One of a thousand: my daughter Ruby (part 1)

The story so far.

The beginning

I remember the moment I knew that I was pregnant. I woke up, clear as day and told my husband, with total conviction, that I was now with child. He responded by telling me that he had dreamt that we had a daughter. Boom. This would have been the exact moment that the tiny concert of cells that would become our daughter began knitting themselves to the wall of my womb. When you know, you just know. It is a totally indescribable knowing.

Despite being armed with this bone-deep certainty, I wanted confirmation from a pregnancy test. Given that this was my first rodeo; not literally, but just the first time I had ever tried to get pregnant, I clearly didn’t understand how pregnancy tests worked. I took the test much earlier than you are supposed to, and so got a negative result.

Surprised, because I was so, so sure, but not all that bothered, because it was our first ‘attempt’ so to speak, and I knew these things could take time, I proceeded to spend the rest of the week contorting myself into the craziest of yoga poses, scaling climbing walls, which culminated in me falling off one, badly spraining my ankle, and then dosing myself up to my eyeballs in an ibuprofen and codeine cocktail.

Then, the day my period was due came and went, with the event itself nowhere to be seen. Strange, I thought, because the test said I wasn’t pregnant. I put it down to the physiological of falling off the wall.

But then, no sign two days later. I felt a glimmer light up inside me. One that had been there all the while, but that I had been suppressing, because it seems I would still rather put my faith in a crude little stick than my own body and its deep, complex wisdom.

I had to take another test, of course. And there it was ‘pregnant’.

The moment Ruby and I met in the physical realm

The First Look into the Unknown

The pregnancy was fairly by-the-book until week 28, when I was offered an extra scan as standard given some of my earlier blood results, suggesting a potential for later preeclampsia. The scan showed that some of our baby’s measurements weren’t aligning with their graph.

I was scared, but most of all I was annoyed. I was annoyed because I knew that this was how she was meant to be. I didn’t know how I knew that yet, and I wouldn’t know until she was in her first months of life. All I knew at the time is that they were unnecessarily scaring me and destroying the peace of my pregnancy, which I had started to really love at that point.

Some of you reading this might think my attitude frivolous, and that they were indeed picking up the first clues of her condition, but they didn’t, and they wouldn’t have been able to, because it’s just that rare. My Ruby is one of only a thousand known cases worldwide with the inherited metabolic condition of Pmm2-CDG. Even if they had picked it up, there is nothing they could have done to change any outcomes.
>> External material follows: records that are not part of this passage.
(** Every response with status 200, the one of the branch where the worker
    wrote the file itself apart, has the Content-Type of [extmimes] at the
    extension without its dot.  That branch is the one taken when memcached
    and the rendition file miss, the full-size is on disk and the worker
    answers [Success] and [Magick]; nothing is asked of the worker on the
    other runs. *)
Lemma serve_content_type (files mcache : gmap string string) (st' : State) :
  (mcache !! key = None →
   files !! sizedPath = None →
   is_Some (files !! path) →
   Success (resize_worker (mkResizeRequest path extension size) files).1
   = true →
   Magick (resize_worker (mkResizeRequest path extension size) files).1
   = false) →
  serve url (mkState files mcache fresh) = Returned (tt, st') →
  code (w st') = Some 200 →
  ∃ ext,
    GoString.slice_from extension 1 = Some ext ∧
    header (w st') !! "Content-Type" = Some (map_index extmimes ext).
Proof.
  intros Hbranch Hrun Hcode.
  destruct (GoString.slice_from extension 1) as [ext|] eqn:Hext.
  2: { exfalso.
       exact (serve_no_extension_no_200 files mcache st' Hext Hbranch Hrun
                                        Hcode). }
  exists ext. split; [reflexivity |].
  set (st := mkState files mcache fresh) in *.
  destruct (mc st !! key) as [value|] eqn:Hmc.
  { rewrite (serve_mc_hit st value ext Hmc Hext) in Hrun.
    injection Hrun as <-. apply lookup_insert_eq. }
  destruct (fs st !! sizedPath) as [contents|] eqn:Hsized.
  { rewrite (serve_sized_hit st contents ext Hmc Hsized Hext) in Hrun.
    injection Hrun as <-. apply lookup_insert_eq. }
  destruct (fs st !! path) as [full|] eqn:Hfull.
  - destruct (resize_worker (mkResizeRequest path extension size) (fs st))
      as [result files'] eqn:Hworker.
    change (fs st) with files in Hworker.
    destruct (Success result) eqn:Hs.
    + assert (Hmagick : Magick result = false).
      { specialize (Hbranch Hmc Hsized (mk_is_Some _ _ Hfull)).
        rewrite Hworker in Hbranch. exact (Hbranch Hs). }
      destruct (OutputImage result) as [img|] eqn:Himg.
      * destruct (decide (extension = ".jpg")) as [Hjpg|Hjpg];
          [| destruct (decide (extension = ".gif")) as [Hgif|Hgif];
             [| destruct (decide (extension = ".png")) as [Hpng|Hpng]]].
        -- destruct (serve_encoded st full result files' Hmc Hsized Hfull
                       Hworker img ext _ Hs Hmagick Himg Hext
                       (or_introl (conj Hjpg eq_refl)))
             as (st1 & Hrun1 & Hw & _).
           rewrite Hrun1 in Hrun. injection Hrun as <-.
           rewrite Hw. apply lookup_insert_eq.
        -- destruct (serve_encoded st full result files' Hmc Hsized Hfull
                       Hworker img ext _ Hs Hmagick Himg Hext
                       (or_intror (or_introl (conj Hgif eq_refl))))
             as (st1 & Hrun1 & Hw & _).
           rewrite Hrun1 in Hrun. injection Hrun as <-.
           rewrite Hw. apply lookup_insert_eq.
        -- destruct (serve_encoded st full result files' Hmc Hsized Hfull
                       Hworker img ext _ Hs Hmagick Himg Hext
                       (or_intror (or_intror (conj Hpng eq_refl))))
             as (st1 & Hrun1 & Hw & _).
           rewrite Hrun1 in Hrun. injection Hrun as <-.
           rewrite Hw. apply lookup_insert_eq.
        -- destruct (serve_not_encoded st full result files' Hmc Hsized
                       Hfull Hworker img ext Hs Hmagick Himg Hext
                       Hjpg Hgif Hpng) as (st1 & Hrun1 & Hw).
           rewrite Hrun1 in Hrun. injection Hrun as <-.
           rewrite Hw in Hcode. discriminate Hcode.
      * rewrite (serve_nil_image st full result files' Hmc Hsized Hfull
                   Hworker Hs Hmagick Himg) in Hrun.
        discriminate Hrun.
    + rewrite (serve_resize_failed st full result files' Hmc Hsized Hfull
                 Hworker Hs) in Hrun.
      destruct (http_Error_state "could not resize image" 500
                  (mkState files' (mc st) (w st))) as (st1 & Hrun1 & Hc & _).
      rewrite Hrun1 in Hrun. injection Hrun as <-.
      rewrite Hc in Hcode. discriminate Hcode.
  - destruct (retrieveImage ReadOrder env c ahash size ext) as [img|err]
      eqn:Himg.
    + rewrite (serve_peer_hit st ext img Hmc Hsized Hfull Hext Himg) in Hrun.
      injection Hrun as <-. apply lookup_insert_eq.
    + rewrite (serve_peer_miss st ext err Hmc Hsized Hfull Hext Himg) in Hrun.
      destruct (http_Error_state "not found" 404 st) as (st1 & Hrun1 & Hc & _).
      rewrite Hrun1 in Hrun. injection Hrun as <-.
      rewrite Hc in Hcode. discriminate Hcode.
Qed.

End Serve.

Section ServeClaims.

Variable Image : Type.
Variable jpeg_Encode : Image → Z → string.
Variable png_Encode : Image → string.
Variable resize_worker :
  ResizeRequest → gmap string string →
  ResizeResponse Image * gmap string string.
Variable ReadOrder : Cluster → string → list NodeData.
Variable env : Env.
Variables (c : Cluster) (cfg : SiteConfig).

Local Abbreviation serve :=
  (ServeImageHandler Image jpeg_Encode png_Encode resize_worker ReadOrder
                     env c cfg).

(** C8: when a request finds nothing in memcached, neither the rendition
    nor the full-size on disk, and the cluster retrieve returns the image,
    the handler answers with those bytes and writes no file: the files are
    those of before, and the full-size and rendition paths are still
    absent. *)
Theorem ServeImageHandler_peer_fetch_writes_no_file
    (url p0 ahash size name : string) (rest : list string)
    (st : State) (ext img : string) :
  GoString.Split url "/" = p0 :: "image" :: ahash :: size :: name :: rest →
  GoString.len ahash = 40%nat →
  let extension := filepath_Ext (request_filename name) in
  mc st !! memcache_key ahash size extension = None →
  fs st !! sized_path cfg ahash size extension = None →
  fs st !! full_path cfg ahash extension = None →
  GoString.slice_from extension 1 = Some ext →
  retrieveImage ReadOrder env c ahash size ext = inl img →
  ∃ st',
    serve url st = Returned (tt, st') ∧
    written (w st') = written (w st) +:+ img ∧
    fs st' = fs st ∧
    fs st' !! full_path cfg ahash extension = None ∧
    fs st' !! sized_path cfg ahash size extension = None.
Proof.
  intros Hparts Hlen extension Hmc Hsized Hfull Hext Himg.
  eexists. split.
  - eapply serve_peer_hit; eassumption.
  - cbn [served cached fs w written]. auto.
Qed.

(** C6, as the code has it.  [extmimes] maps jpg to image/jpeg, png to
    image/png and gif to image/gif.  A response with status 200 carries the
    Content-Type of [extmimes] at the extension without its dot, whether it
    comes from memcached, from the rendition file, from a peer or from the
    encoders; the one run left out is that of the branch where the worker,
    asked because memcached and the rendition miss and the full-size is on
    disk, answers that it wrote the file itself.  A GIF rendition is
    encoded with the PNG encoder, to the response and to the file. *)
Theorem ServeImageHandler_content_type
    (url p0 ahash size name : string) (rest : list string) :
  GoString.Split url "/" = p0 :: "image" :: ahash :: size :: name :: rest →
  GoString.len ahash = 40%nat →
  let extension := filepath_Ext (request_filename name) in
  let request :=
    mkResizeRequest (full_path cfg ahash extension) extension size in
  (map_index extmimes "jpg" = "image/jpeg" ∧
   map_index extmimes "png" = "image/png" ∧
   map_index extmimes "gif" = "image/gif") ∧
  (∀ files mcache st',
     (mcache !! memcache_key ahash size extension = None →
      files !! sized_path cfg ahash size extension = None →
      is_Some (files !! full_path cfg ahash extension) →
      Success (resize_worker request files).1 = true →
      Magick (resize_worker request files).1 = false) →
     serve url (mkState files mcache fresh) = Returned (tt, st') →
     code (w st') = Some 200 →
     ∃ ext,
       GoString.slice_from extension 1 = Some ext ∧
       header (w st') !! "Content-Type" = Some (map_index extmimes ext)) ∧
  (∀ st full result files' img,
     extension = ".gif" →
     mc st !! memcache_key ahash size extension = None →
     fs st !! sized_path cfg ahash size extension = None →
     fs st !! full_path cfg ahash extension = Some full →
     resize_worker request (fs st) = (result, files') →
     Success result = true →
     Magick result = false →
     OutputImage result = Some img →
     ∃ st',
       serve url st = Returned (tt, st') ∧
       written (w st') = written (w st) +:+ png_Encode img ∧
       header (w st') !! "Content-Type" = Some "image/gif" ∧
       (can_create env (sized_path cfg ahash size extension) = true →
          fs st' !! sized_path cfg ahash size extension =
            Some (write_at_start
                    (default "" (files' !! sized_path cfg ahash size extension))
                    (png_Encode img)))).
Proof.
  intros Hparts Hlen extension request. split; [| split].
  - repeat split.
  - intros files mcache st' Hbranch Hrun Hcode.
    eapply serve_content_type; eassumption.
  - intros st full result files' img Hgif Hmc Hsized Hfull Hworker Hs Hm Himg.
    assert (Hext : GoString.slice_from extension 1 = Some "gif").
    { rewrite Hgif. reflexivity. }
    destruct (serve_encoded Image jpeg_Encode png_Encode resize_worker
                ReadOrder env c cfg url p0 ahash size name rest Hparts Hlen
                st full result files' Hmc Hsized Hfull Hworker img "gif"
                (png_Encode img) Hs Hm Himg Hext
                (or_intror (or_introl (conj Hgif eq_refl))))
      as (st' & Hrun & Hw & Hfs & _).
    exists st'. split; [exact Hrun |]. rewrite Hw.
    cbn [served w written header].
    split; [reflexivity |]. split; [| exact Hfs].
    rewrite lookup_insert_eq. reflexivity.
Qed.

End ServeClaims.

(** The branch where the worker wrote the file itself reads [extmimes] at the
    extension with its dot, which is no key of it: the Content-Type it sends
    is empty, whatever the extension. *)
Lemma extmimes_at_extension (filename : string) :
  map_index extmimes (filepath_Ext filename) = "".
Proof.
  destruct (filepath_Ext_shape filename) as [-> | [e ->]];
    [reflexivity | apply extmimes_dotted].
Qed.

(** X13: On the branch where the worker wrote the file itself, the response
    carries an empty Content-Type. *)
Lemma ServeImageHandler_magick_content_type
    (Image : Type) (jpeg_Encode : Image → Z → string)
    (png_Encode : Image → string)
    (resize_worker : ResizeRequest → gmap string string →
                     ResizeResponse Image * gmap string string)
    (ReadOrder : Cluster → string → list NodeData)
    (env : Env) (c : Cluster) (cfg : SiteConfig)
    (url p0 ahash size name : string) (rest : list string)
    (st : State) (full : string) (result : ResizeResponse Image)
    (files' : gmap string string) :
  GoString.Split url "/" = p0 :: "image" :: ahash :: size :: name :: rest →
  GoString.len ahash = 40%nat →
  let extension := filepath_Ext (request_filename name) in
  mc st !! memcache_key ahash size extension = None →
  fs st !! sized_path cfg ahash size extension = None →
  fs st !! full_path cfg ahash extension = Some full →
  resize_worker (mkResizeRequest (full_path cfg ahash extension) extension size)
                (fs st) = (result, files') →
  Success result = true →
  Magick result = true →
  ∃ st',
    ServeImageHandler Image jpeg_Encode png_Encode resize_worker ReadOrder
                      env c cfg url st = Returned (tt, st') ∧
    header (w st') !! "Content-Type" = Some "".
Proof.
  intros Hparts Hlen extension Hmc Hsized Hfull Hworker Hs Hm.
  eexists. split.
  - eapply serve_magick; eassumption.
  - cbn [served cached w header]. rewrite lookup_insert_eq.
    unfold extension. rewrite extmimes_at_extension. reflexivity.
Qed.
(** * oaks-mart: the offline-sync reconciler, product upsert and reorder
      heuristic of [backend/app.py], over the tables of [backend/models.py]

    The development is a shallow embedding of three Flask handlers

      - [create_or_update_product]  (POST /api/products)
      - [sync_transactions]         (POST /api/sync)
      - [ai_suggest]                (POST /api/ai/suggest)

    together with the parts of the Python runtime they call ([float], [int],
    [str.strip], truthiness, [repr]) and of the SQLAlchemy session they drive
    (pending changes, flush, [commit], [rollback]); and of the user table with
    its handlers

      - [create_user]               (POST /api/auth/create_user)
      - [login]                     (POST /api/auth/login)
      - [change_pin]                (POST /api/auth/change_pin)
      - [list_users]                (GET /api/users)

    the helper [require_admin] and the creation of the default admin at
    start-up, over the two functions of [werkzeug.security], which are
    parameters (class [Werkzeug]).

    Conventions of the embedding.

      - A request body is a value of type [json], the result of
        [request.json]: Python's [None], [bool], [int], [float], [str],
        [list] and [dict].  A [dict] is an association list read from the
        front.  Text is ASCII: [strip], [int], [float] and [repr] are
        those of CPython on ASCII text.
      - A Python [float] is a binary64 number, [spec_float] at precision 53
        and maximal exponent 1024, with the operations of [SpecFloat]
        (round to nearest, ties to even).
      - A Python exception is a value of type [exn]; [str(e)] is [str_exn].
        Messages are those of CPython 3.11 and later, where [int()]
        refuses a text of more than 4300 digits.
      - The database is SQLite, the default of [app.py], behind the
        driver [sqlite3], and the store keeps the values that the tables
        hold.  An INTEGER has 64 bits: the driver raises [OverflowError]
        on a Python [int] outside of them.  A [Float] column stores NaN as
        NULL and gives a zero of either sign back as [0.0].  A [String]
        column has TEXT affinity: the driver binds text or [None] as it
        is, SQLite stores a [bool] or an [int] as the decimal text of the
        integer and a [float] as its text, and compares such a value with
        the column as that text; the driver rejects a list or a dict.
        The text that SQLite gives a float is a parameter (class
        [Sqlite]).  The message of the driver's error for a list or a
        dict is abbreviated: SQLAlchemy adds the statement and its
        parameters.
      - A flush writes the pending change of a product before it inserts
        a new ledger line, the order of SQLAlchemy's unit of work since
        version 1.4, which sorts the tables by the names of their
        classes; where both statements fail the order decides which
        message is reported, and nothing else.  The UPDATE of a stock
        count binds the count that was assigned, also when it equals the
        stored one: the two differ only for a count outside 64 bits, which
        no table holds.
      - An integer primary key is assigned as SQLite, the default engine,
        assigns a rowid: one more than the largest in the table; an insert
        that is rolled back uses up no id.
      - The server clock is an input of each handler ([now]), read once
        per request; a timestamp parsed by [datetime.fromisoformat] is
        kept symbolically, see [datetime].
      - The handlers take any [json].  The theorems on batches are
        stated for a list of JSON objects ([sync_request]); an item that
        is not an object raises outside the [try] of [sync_transactions]
        and ends the request, see [stray_item_ends_the_request]. *)

From Stdlib Require Import ZArith String Ascii List Bool Lia QArith.
From Stdlib Require Import SpecFloat.
From stdpp Require Import base option list gmap strings pretty.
They did, however, run a tonne of other tests, all which came back negative; the conclusion being that, ‘this is just how she is’. A bit like with the pregnancy test, it was nice to have confirmation, but I already knew.

When she made me a mother in the early hours of Friday 13th October 2023, my body was left with an outward scar, but from that moment on, my heart began healing for the first time. When I locked eyes with her and she latched on to my breast for the first time, it was the closest thing to God that I have ever known.

Feeling the tiny toes that had been prodding me from the inside, on the outside

We were discharged from hospital the next day with no complaints, and everything seemed to unfold normally in the first few days. Community midwives were happy with how she was doing and how I was healing from birth. There was, however, a feeling I couldn’t shake, that something wasn’t quite as it should be, and I knew full well that it wasn’t postpartum depression.

At the two week weigh in, my lurking fears began to take on a new, terrifying language. She wasn’t gaining weight. This is not an entirely unusual or rare occurrence, but it is always heartbreaking for the mother, whose sole job at that point is to nourish her baby; this serves as brutal proof of failure, which is what I thought had happened.

As it would happen, her condition makes it very hard for her to gain weight; even on the highest calorie regimens, the weight gain is scant. It’s just how she is. In addition to this, at the time, the act of feeding itself was difficult for her. It takes a lot of energy to breastfeed, and, when things get out of sync metabolically, the motivation just isn’t there. It has really made me rethink the actual complexity of seemingly simple processes, not least how much actually has to ‘go right’ for a child to be born without any health challenges. It has humbled me and saved me from so much ignorance and, for that, I am grateful.

Diagnosis

Although it felt like a long road, we actually received Ruby’s diagnosis relatively quickly, before she was three months old, whereas some families we have since met wait years.

The run up, particularly the weeks that landed us on the ‘diagnostic odyssey’, was hell.

A scan of her chest showed us that her heart was surrounded, and squeezed by fluid. I will never forget that moment. I was beside myself with tiredness and worry, depleted by failed breastfeeding and constant expressing, unable to catch up with the energy that was leaking aggressively from my body. In and amongst the fog, that image on the scan screen brought me into incredibly sharp focus.

Something was very, very wrong.

This may have been just how she is, but right now, this, this needed to be fixed.